2

I need to process several image files from a directory (S3 directory), the process is to read the filename (id and type) that is stored in the filename (001_4856_0-P-0-A_.jpg), this file is stored in the moment is invoked the process (im using cron and schedule, it works great) the objetive of the process is to store the info into a database.

I have the process working, it works great but my problem is the number of files that is in the directory, because every second adds a lot more files to the directory, the time spent in the process is about 0.19 sec for file, but the amount of files is huge, about 15,000 per minute is added, so i think a multiple simultaneous process (about 10 - 40 times) of the same original process can do the job.

I need some advice or idea,

First to know how to launch multiple process at the same time of one original process.

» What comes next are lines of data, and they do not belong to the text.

Lemma parse_batch_succeeds (teams : list Team.t) (all : Submissions) (k : nat)
    (s : Env) :
  always_served get_timestamp remote (self s) teams →
  ∃ all' s',
    _parse_batch get_timestamp remote 100 teams all (100 * k) s = (Ok all', s').
Proof.
  intros Hserved. unfold _parse_batch.
  unfold mbind at 1. unfold M_bind at 1.
  assert (∃ s1, (if bool_decide (0 < 100 * k)%nat then emit (Sleep 1)
                 else mret ()) s = (Ok (), s1) ∧ self s1 = self s)
    as (s1 & -> & Hself1).
  { case_bool_decide; by eexists. }
  rewrite islice_batch_of.
  unfold mbind at 1. unfold M_bind at 1.
  destruct (process_batch_succeeds (batch_of 100 teams k) s1)
    as (rs & s2 & Hbatch).
  { intros team tr Hin. rewrite Hself1. apply Hserved.
    unfold batch_of in Hin.
    by apply subseteq_take, subseteq_drop in Hin. }
  rewrite Hbatch.
  apply process_batch_ok in Hbatch as (_ & _ & per_team & -> & _).
  unfold mbind at 1. unfold M_bind at 1. unfold liftR.
  rewrite fold_extend_some. by eexists _, _.
Qed.

Lemma batches_succeed (teams : list Team.t) (m a : nat) (all : Submissions)
    (s : Env) :
  always_served get_timestamp remote (self s) teams →
  ∃ all' s',
    for_fold ((λ k, 100 * k)%nat <$> seq a m) all
             (_parse_batch get_timestamp remote 100 teams) s
    = (Ok all', s').
Proof.
  revert a all s. induction m as [|m IH]; intros a all s Hserved;
    [by eexists _, _|].
  cbn [seq]. rewrite fmap_cons, for_fold_cons.
  destruct (parse_batch_succeeds teams all a s Hserved)
    as (all1 & s1 & Hbatch).
  rewrite Hbatch. apply parse_batch_ok in Hbatch as (Hself1 & _).
  apply IH. by rewrite Hself1.
Qed.

(** The sweep returns when every team is served. *)
Lemma parse_fetch_runs_succeeds (s : Env) :
  always_served get_timestamp remote (self s) (dict_values (_teams (self s))) →
  ∃ s', _parse_fetch_runs get_timestamp remote s = (Ok (), s').
Proof.
  intros Hserved. unfold _parse_fetch_runs.
  unfold mbind at 1. unfold M_bind at 1. unfold get at 1.
  unfold mbind at 1. unfold M_bind at 1.
  rewrite range_spec by lia.
  edestruct batches_succeed as (all & s1 & ->); [exact Hserved|].
  by eexists.
Qed.

(** C6: when every team is served, the sweep returns and its trace is that
    of [ceil(N / 100)] batches taken in order, the k-th being teams [100 k]
    to [100 k + 99] of the list, each preceded by a pause of one second
    except the first; the batches concatenate to the team list, all but the
    last have 100 teams and the last has between 1 and 100. *)
Theorem sweep_batches_and_pauses (s : Env) :
  let teams := dict_values (_teams (self s)) in
  let n := ceil_div (length teams) 100 in
  always_served get_timestamp remote (self s) teams →
  ∃ s',
    _parse_fetch_runs get_timestamp remote s = (Ok (), s')
    ∧ trace s' = trace s ++ sweep_trace (_contest_id (self s)) teams
    ∧ concat (batch_of 100 teams <$> seq 0 n) = teams
    ∧ (∀ k, (S k < n)%nat → length (batch_of 100 teams k) = 100%nat)
    ∧ (∀ k, S k = n → (0 < length (batch_of 100 teams k) ≤ 100)%nat).
Proof.
  intros teams n Hserved.
  destruct (parse_fetch_runs_succeeds s Hserved) as (s' & H).
  exists s'. split; [done|].
  apply parse_fetch_runs_ok in H as (Htrace & _).
  split_and!.
  - done.
  - apply concat_batches. lia.
  - intros k Hk. apply full_batch_length; [lia|done].
  - intros k Hk. apply last_batch_length; [lia|done].
Qed.
End sweep.

Lemma sweep_installs_stably_sorted_runs_witness :
  let s' := (_parse_fetch_runs Examples.timestamps Examples.abc_remote
                               Examples.abc_env).2 in
  ∃ per_team : list Submissions,
    Forall2 (fetched Examples.timestamps Examples.abc_remote)
            (dict_values (_teams (self Examples.abc_env))) per_team
    ∧ StronglySorted (key_le Submission.timestamp) (_runs (self s'))
    ∧ _runs (self s') ≡ₚ concat per_team
    ∧ ∀ t, with_key Submission.timestamp t (_runs (self s'))
           = with_key Submission.timestamp t (concat per_team).
Proof.
  apply (sweep_installs_stably_sorted_runs
           Examples.timestamps Examples.abc_remote Examples.abc_env).
  vm_compute. reflexivity.
Defined.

Second how to get only the non selected filenames bcause the process takes the filenames with:

  $recibidos = Storage::disk('s3recibidos');

  if(count($recibidos) <= 0)
  {
    $lognofile = ['Archivos' => 'No hay archivos para procesar'];
    $orderLog->info('ImagesLog', $lognofile);
  }else{
    $files = $recibidos->files();

    if(Image::count() == 0)
    {
      $last_record = 1;
    } else{
        $last_record = Image::latest('id')->pluck('id')->first()+1;
    }
    $i=$last_record;
    $fotos_sin_info = 0;
    foreach($files as $file)
    {
      $datos = explode('_',$file);
      $tipos = str_replace('-','',$datos[2]);
      Image::create([
        'client_id' => $datos[0],
        'tipo' => $tipos,
      ]);
      $recibidos->move($file,'/procesar/'.$i.'.jpg');
      $i++;
    }

but i dont figured out how to retrieve only the non selected.

Thanks for your comments.

  • Please be aware that the way you are selecting the `id` for the next image will not work when you execute the script multiple times in parallel. But in my opinion you don't need to prepare the `id` like this anyway, as `Image::create([...])` will return the freshly created object with the `id` generated by the database. So you can simply do: `$image = Image::create(['client_id' => $datos[0], 'tipo' => $tipos]); $recibidos->move($file, "/procesar/{$image->id}.jpg");` and get rid of all the `id` preparation code. Btw., are all your images always `.jpg` as forced by the code? – Namoshek Apr 25 '18 at 16:00
  • Yes you are right, thanks for the advice. – Carlos Moran Apr 25 '18 at 16:26
  • May I ask how the images are finding the way into the s3 storage? Is it through your application or through some other way? – Namoshek Apr 25 '18 at 16:27
  • I have an Android and IOS app that stores images from mobile devices, the laravel app is for process those images, but the flow of this is about 15,000 images per minute and the process is slow. – Carlos Moran Apr 26 '18 at 13:12

1 Answers1

1

Using multi-threaded programming in php is possible and has been discussed on so How can one use multi threading in PHP applications. However this is generally not the most obvious choice for standard applications. A solution for your situation will depend on the exact use-case.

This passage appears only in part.